Dilma bajo fuego

25 de junio de 2015

24 de junio de 2015 — Los medios de prensa de Wall Street se están regodeando por el anuncio que hizo la semana pasada el fiscal federal de Brasil de que "inspirado por el caso de la FIFA" están solicitando ellos ahora la ayuda de autoridades norteamericanas en su investigación sobre corrupción que involucra a la compañía petrolera estatal de Brasil, Petrobras. Esta era una de las demandas de la oposición en sus manifestaciones del otoño pasado, junto con el enjuiciamiento político y/o un golpe militar.

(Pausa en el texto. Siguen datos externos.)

(* ===== verification/Text.v ===== *)
(** * Numbers and strings

    The functions of the C and C++ libraries that the programs of [main], [tools] and [bench]
    read their arguments and files with: [strtoul] and its like, [std::to_string], [find] and
    [rfind].  A [char*] holds no zero byte. *)
From S2P Require Import Prelude Base Disk.
From stdpp Require Import pretty.

#[local] Open Scope Z_scope.

Definition code (c : ascii) : Z := Z.of_N (N_of_ascii c).

Module Strto.

Definition is_space (c : ascii) : bool := (code c =? 32) || ((9 <=? code c) && (code c <=? 13)).

(** The value of a digit, if it is one in this base. *)
Definition digit (base : Z) (c : ascii) : option Z :=
  let n := code c in
  let v :=
    if (48 <=? n) && (n <=? 57) then n - 48
    else if (97 <=? n) && (n <=? 122) then n - 87
    else if (65 <=? n) && (n <=? 90) then n - 55
    else base in
  if v <? base then Some v else None.

Fixpoint skip_space (s : chars) : chars :=
  match s with
  | c :: rest => if is_space c then skip_space rest else s
  | [] => []
  end.

(** The digits in front, none at all being 0. *)
Fixpoint digits (base : Z) (s : chars) (acc : Z) : Z :=
  match s with
  | c :: rest => match digit base c with Some d => digits base rest (acc * base + d) | None => acc end
  | [] => acc
  end.

(** Base 0 is 16 behind [0x], 8 behind [0], and 10 otherwise. *)
Definition magnitude (base : Z) (s : chars) : Z :=
  if base =? 0
  then
    match s with
    | "0"%char :: x :: (h :: _) as rest =>
        if (bool_decide (x = "x"%char) || bool_decide (x = "X"%char)) && bool_decide (is_Some (digit 16 h))
        then digits 16 (drop 2 s) 0 else digits 8 s 0
    | "0"%char :: _ => digits 8 s 0
    | _ => digits 10 s 0
    end
  else digits base s 0.

(** The sign and the magnitude. *)
Definition scan (base : Z) (s : chars) : bool * Z :=
  match skip_space s with
  | [] => (false, 0)
  | c :: rest =>
      if bool_decide (c = "-"%char) then (true, magnitude base rest)
      else if bool_decide (c = "+"%char) then (false, magnitude base rest)
      else (false, magnitude base (c :: rest))
  end.

(** [strtoul] and [strtoull], which are one on a machine with 64-bit [long] *)
Definition strtoul (base : Z) (s : chars) : Z :=
  let '(negative, n) := scan base s in
  if 2 ^ 64 <=? n then 2 ^ 64 - 1 else if negative then u64 (- n) else n.

Definition strtoll (base : Z) (s : chars) : Z :=
  let '(negative, n) := scan base s in
  if negative then Z.max (- 2 ^ 63) (- n) else Z.min (2 ^ 63 - 1) n.

End Strto.
Import Strto.

(** [std::to_string] *)
Definition to_chars (n : Z) : chars := lit (pretty n).

(** The bytes of a string. *)
Definition bytes_of (s : chars) : list Z := map code s.

Definition chars_of (bytes : list Z) : chars := map (fun b => ascii_of_N (Z.to_N b)) bytes.

(** [s.resize(size, c)] on bytes. *)
Definition resize_with (c : Z) (size : Z) (s : list Z) : list Z := ztake size s ++ zrep (size - zlen s) c.

Definition newline : ascii := ascii_of_N 10.
Definition space : ascii := " "%char.

(** The [%14lld] and the [%-16s] of [printf], for a width of [w]. *)
Definition pad_left (w : nat) (s : chars) : chars := replicate (w - length s) space ++ s.
Definition pad_right (w : nat) (s : chars) : chars := s ++ replicate (w - length s) space.

(** [find]: up to the first [c], and behind it if there is one. *)
Fixpoint split_at (c : ascii) (s : chars) : chars * option chars :=
  match s with
  | [] => ([], None)
  | x :: rest =>
      if bool_decide (x = c) then ([], Some rest)
      else let '(before, behind) := split_at c rest in (x :: before, behind)
  end.

(** [rfind]: the parts around the last [c]. *)
Definition rsplit_at (c : ascii) (s : chars) : option (chars * chars) :=
  match split_at c (reverse s) with
  | (_, None) => None
  | (behind, Some before) => Some (reverse before, reverse behind)
  end.

(** ** Splitting *)

Lemma split_at_behind c a b : c ∉ a -> split_at c (a ++ c :: b) = (a, Some b).
Proof.
  induction a as [|x a IH]; cbn; intros Hc; [by rewrite bool_decide_true|].
  apply not_elem_of_cons in Hc as [Hx Hc]. rewrite bool_decide_false by congruence. by rewrite IH.
Qed.

Lemma split_at_none c a : c ∉ a -> split_at c a = (a, None).
Proof.
  induction a as [|x a IH]; cbn; intros Hc; [done|].
  apply not_elem_of_cons in Hc as [Hx Hc]. rewrite bool_decide_false by congruence. by rewrite IH.
Qed.

Lemma rsplit_at_last c a b : c ∉ b -> rsplit_at c (a ++ c :: b) = Some (a, b).
Proof.
  intros Hc. unfold rsplit_at. rewrite reverse_app, reverse_cons, <- app_assoc. cbn.
  rewrite split_at_behind by by rewrite elem_of_reverse. by rewrite !reverse_involutive.
Qed.

(** ** Decimal numbers *)

Definition all_digits (s : chars) : Prop := Forall (fun c => is_Some (digit 10 c)) s.

Lemma not_digit c s : digit 10 c = None -> all_digits s -> c ∉ s.
Proof. intros Hc Hs Hin. unfold all_digits in Hs. rewrite Forall_forall in Hs. destruct (Hs _ Hin) as [d E]. congruence. Qed.

Lemma digit_10 c d : digit 10 c = Some d -> 48 <= code c <= 57 /\ d = code c - 48.
Proof. unfold digit. cbv zeta. intros E. cases_if_in E; try discriminate; bool_prop; injection E as <-; lia. Qed.

Lemma digits_nonneg s : forall acc, 0 <= acc -> acc <= digits 10 s acc.
Proof.
  induction s as [|c s IH]; intros acc Ha; cbn [digits]; [lia|]. destruct (digit 10 c) as [d|] eqn:E; [|lia].
  apply digit_10 in E. specialize (IH (acc * 10 + d)). lia.
Qed.

Lemma digits_stop s c rest : forall acc, all_digits s -> digit 10 c = None -> digits 10 (s ++ c :: rest) acc = digits 10 s acc.
Proof.
  induction s as [|x s IH]; intros acc Hs Hc; cbn [digits app]; [by rewrite Hc|].
  apply Forall_cons in Hs as [[d E] Hs]. rewrite E. by apply IH.
Qed.

(** A number without a sign, up to where its digits end. *)
Lemma strtoul_digits s rest : s <> [] -> all_digits s -> match rest with [] => True | c :: _ => digit 10 c = None end ->
  digits 10 s 0 < 2 ^ 64 -> strtoul 10 (s ++ rest) = digits 10 s 0.
Proof.
  intros Hn Hs Hr Hl. assert (digits 10 (s ++ rest) 0 = digits 10 s 0) as E
    by (destruct rest; [by rewrite app_nil_r | by apply digits_stop]).
  destruct s as [|c s]; [done|]. pose proof Hs as [[d Hd] _]%Forall_cons. apply digit_10 in Hd as [Hc _].
  assert (is_space c = false) as Sp.
  { unfold is_space. apply orb_false_iff. split; [apply Z.eqb_neq; lia|]. apply andb_false_iff. right. apply Z.leb_gt. lia. }
  unfold strtoul, scan. cbn [skip_space app]. rewrite Sp.
  assert (c <> "-"%char) by (intros ->; vm_compute in Hc; by destruct Hc).
  assert (c <> "+"%char) by (intros ->; vm_compute in Hc; by destruct Hc).
  rewrite !bool_decide_false by done. change (magnitude 10 (c :: s ++ rest)) with (digits 10 ((c :: s) ++ rest) 0). rewrite E.
  by rewrite (proj2 (Z.leb_gt _ _)) by lia.
Qed.

Lemma strtoul_all s : all_digits s -> digits 10 s 0 < 2 ^ 64 -> strtoul 10 s = digits 10 s 0.
Proof.
  intros Hs Hl. destruct s as [|c s]; [done|]. rewrite <- (app_nil_r (c :: s)) at 1. by apply strtoul_digits.
Qed.

Lemma pretty_digit (d : N) : (d < 10)%N -> digit 10 (pretty_N_char d) = Some (Z.of_N d).
Proof.
  intros Hd. assert (d = 0 \/ d = 1 \/ d = 2 \/ d = 3 \/ d = 4 \/ d = 5 \/ d = 6 \/ d = 7 \/ d = 8 \/ d = 9)%N as C by lia.
  repeat destruct C as [-> | C]; try subst d; reflexivity.
Qed.

Lemma pretty_go_digits x : forall s, all_digits (lit s) ->
  all_digits (lit (pretty_N_go x s)) /\ digits 10 (lit (pretty_N_go x s)) 0 = digits 10 (lit s) (Z.of_N x).
Proof.
  induction x as [x IH] using (well_founded_ind N.lt_wf_0). intros s Hs.
  assert (x = 0 \/ 0 < x)%N as [-> | Hx] by lia; [by rewrite pretty_N_go_0|]. rewrite pretty_N_go_step by done.
  assert (digit 10 (pretty_N_char (x `mod` 10)) = Some (Z.of_N (x `mod` 10))) as E by (apply pretty_digit, N.mod_lt; lia).
  destruct (IH (x `div` 10)%N ltac:(apply N.div_lt; lia) (String (pretty_N_char (x `mod` 10)) s)) as [H1 H2].
  { constructor; [by rewrite E|done]. }
  split; [done|]. rewrite H2. change (lit (String ?c s)) with (c :: lit s). cbn [digits]. rewrite E. f_equal.
  rewrite N2Z.inj_div, N2Z.inj_mod. pose proof (Z.div_mod (Z.of_N x) 10). lia.
Qed.

(** Printing a number and reading it back. *)
Lemma to_chars_digits n : 0 <= n -> to_chars n <> [] /\ all_digits (to_chars n) /\ digits 10 (to_chars n) 0 = n.
Proof.
  intros Hn. unfold to_chars. destruct n as [|p|p]; [|clear Hn|lia].
  { split; [done|]. split; [|done]. constructor; [by eexists|constructor]. }
  change (pretty (Z.pos p)) with (pretty_N_go (N.pos p) "").
  destruct (pretty_go_digits (N.pos p) "" ltac:(constructor)) as [H1 H2]. split; [|done].
  intros E. rewrite E in H2. done.
Qed.

Lemma pretty_go_length k : forall (x : N) s, (x < 10 ^ N.of_nat k)%N ->
  (length (lit (pretty_N_go x s)) <= k + length (lit s))%nat.
Proof.
  induction k as [|k IH]; intros x s Hx; (assert (x = 0 \/ 0 < x)%N as [-> | Hp] by lia; [rewrite pretty_N_go_0; lia|]).
  { cbn in Hx. lia. }
  rewrite pretty_N_go_step by done. etrans; [apply IH|].
  - apply N.Div0.div_lt_upper_bound. by rewrite Nat2N.inj_succ, N.pow_succ_r' in Hx.
  - change (lit (String ?c s)) with (c :: lit s). cbn [length]. lia.
Qed.

(** A 64-bit number has at most twenty digits. *)
Lemma to_chars_length n : 0 <= n < 2 ^ 64 -> (length (to_chars n) <= 20)%nat.
Proof.
  intros Hn. unfold to_chars. destruct n as [|p|p]; [cbn; lia| |lia].
  change (pretty (Z.pos p)) with (pretty_N_go (N.pos p) "").
  etrans; [apply (pretty_go_length 20)|cbn; lia]. change (10 ^ N.of_nat 20)%N with 100000000000000000000%N. lia.
Qed.

Lemma strtoul_to_chars n rest : 0 <= n < 2 ^ 64 -> match rest with [] => True | c :: _ => digit 10 c = None end ->
  strtoul 10 (to_chars n ++ rest) = n.
Proof. intros Hn Hr. destruct (to_chars_digits n) as (H1 & H2 & H3); [lia|]. rewrite strtoul_digits; [done..|lia]. Qed.

(** ** Columns *)

(** The column in front, behind any spaces, and what is behind it. *)
Fixpoint drop_spaces (s : chars) : chars :=
  match s with
  | c :: rest => if bool_decide (c = space) then drop_spaces rest else s
  | [] => []
  end.

Definition column (s : chars) : chars * option chars := split_at space (drop_spaces s).

(** Something a column can hold. *)
Definition solid (s : chars) : Prop := s <> [] /\ space ∉ s.

Lemma drop_spaces_pad k s rest : solid s -> drop_spaces (replicate k space ++ s ++ rest) = s ++ rest.
Proof.
  intros [Hn Hs]. induction k as [|k IH]; cbn [replicate app drop_spaces]; [|by rewrite bool_decide_true].
  destruct s as [|c s]; [done|]. cbn. apply not_elem_of_cons in Hs as [Hc _]. by rewrite bool_decide_false by congruence.
Qed.

Lemma column_left w s rest : solid s -> column (pad_left w s ++ space :: rest) = (s, Some rest).
Proof. intros Hs. unfold column, pad_left. rewrite <- app_assoc, drop_spaces_pad by done. by apply split_at_behind, Hs. Qed.

Lemma column_last w s : solid s -> column (pad_left w s) = (s, None).
Proof.
  intros Hs. unfold column, pad_left. rewrite <- (app_nil_r s) at 2. rewrite drop_spaces_pad by done.
  rewrite app_nil_r. by apply split_at_none, Hs.
Qed.

Lemma column_right w s rest : solid s ->
  exists k, column (pad_right w s ++ space :: rest) = (s, Some (replicate k space ++ rest)).
Proof.
  intros [Hn Hs]. exists (w - length s)%nat. unfold column, pad_right. rewrite <- app_assoc.
  change (s ++ ?r) with (replicate 0 space ++ s ++ r) at 1. rewrite drop_spaces_pad by done. set (k := (w - length s)%nat).
  assert (replicate k space ++ space :: rest = space :: replicate k space ++ rest) as ->.
  { clear. induction k as [|k IH]; cbn; [done|]. by rewrite IH. }
  by apply split_at_behind.
Qed.

Lemma pad_left_spaces w k s : replicate k space ++ pad_left w s = replicate (k + (w - length s)) space ++ s.
Proof. unfold pad_left. by rewrite app_assoc, replicate_add. Qed.

Lemma column_left_spaces k w s rest : solid s -> column (replicate k space ++ pad_left w s ++ space :: rest) = (s, Some rest).
Proof.
  intros Hs. unfold column. rewrite app_assoc, pad_left_spaces, <- app_assoc, drop_spaces_pad by done. by apply split_at_behind, Hs.
Qed.

Lemma pad_left_length w s : length (pad_left w s) = max w (length s).
Proof. unfold pad_left. rewrite length_app, length_replicate. lia. Qed.

Lemma pad_right_length w s : length (pad_right w s) = max w (length s).
Proof. unfold pad_right. rewrite length_app, length_replicate. lia. Qed.

Lemma lit_inj s s' : lit s = lit s' -> s = s'.
Proof. intros E. rewrite <- (String.string_of_list_ascii_of_string s), <- (String.string_of_list_ascii_of_string s'). by f_equal. Qed.

Lemma to_chars_neg p : to_chars (Z.neg p) = "-"%char :: to_chars (Z.pos p).
Proof. done. Qed.

Lemma to_chars_solid n : solid (to_chars n).
Proof.
  assert (forall m, 0 <= m -> solid (to_chars m)) as P.
  { intros m Hm. destruct (to_chars_digits m Hm) as (H1 & H2 & _). split; [done|]. by apply not_digit. }
  destruct n as [|p|p]; [by apply P..|]. rewrite to_chars_neg. split; [done|].
  apply not_elem_of_cons. split; [done|]. apply (P (Z.pos p)). lia.
Qed.

Lemma to_chars_inj m n : to_chars m = to_chars n -> m = n.
Proof. intros E. apply lit_inj in E. by apply (inj pretty) in E. Qed.

Lemma code_range c : 0 <= code c < 256.
Proof. unfold code. pose proof (N_ascii_bounded c). lia. Qed.

Lemma bytes_of_ok s : bytes_ok (bytes_of s).
Proof. unfold bytes_of. apply Forall_fmap, Forall_true. intros c. apply code_range. Qed.

Lemma chars_of_bytes s : chars_of (bytes_of s) = s.
Proof.
  unfold chars_of, bytes_of. rewrite map_map. induction s as [|c s IH]; cbn [map]; [done|]. rewrite IH. f_equal.
  unfold code. by rewrite N2Z.id, ascii_N_embedding.
Qed.

Lemma zlen_resize_with c size s : 0 <= size -> zlen (resize_with c size s) = size.
Proof. intros. unfold resize_with. len. Qed.

Lemma resize_with_ok c size s : byte_ok c -> bytes_ok s -> bytes_ok (resize_with c size s).
Proof. intros Hc Hs. apply Forall_app. split; [by apply Forall_take | by apply Forall_replicate]. Qed.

Esta operación se intensifica en un momento en que la Presidente Dilma Rousseff está por viajar el 30 de junio a Washington, DC, para reunirse con Obama. Algunas bandas de Wall Street alegan que la investigación sobre corrupción será parte de la agenda de la visita de Dilma a la Casa Blanca. El escándalo contra Petrobras, que se inició en los últimos meses de la campaña presidencial del 2014, se ha ido extendiendo hasta poner como blanco a las compañías de construcción de infraestructura más grandes de Brasil, lo que llevó al encarcelamiento la semana pasada de los presidentes de las compañías de construcción e ingeniería Odebrecht y Andrade Gutierrez.

Los medios de prensa también están promoviendo el enjuiciamiento político de la Presidente, utilizando los resultados de la última encuesta de Datafolha de Folha de Sao Paulo. La encuesta, dada a conocer esta semana, muestra que la Presidente Dilma ha caído hasta un 10% en aceptación que califican su gobierno de "excelente o bueno" en tanto que un 65% lo desaprueba (de los pocos más de 3,000 encuestados). Esta última cifra la cacarean como la tasa de desaprobación más alta que cualquier presidente brasileño haya tenido desde septiembre de 1992, cuando el entonces presidente Fernando Collor de Mello alcanzó un 68% de tasa de desaprobación, pocos días antes de ser enjuiciado políticamente por corrupción.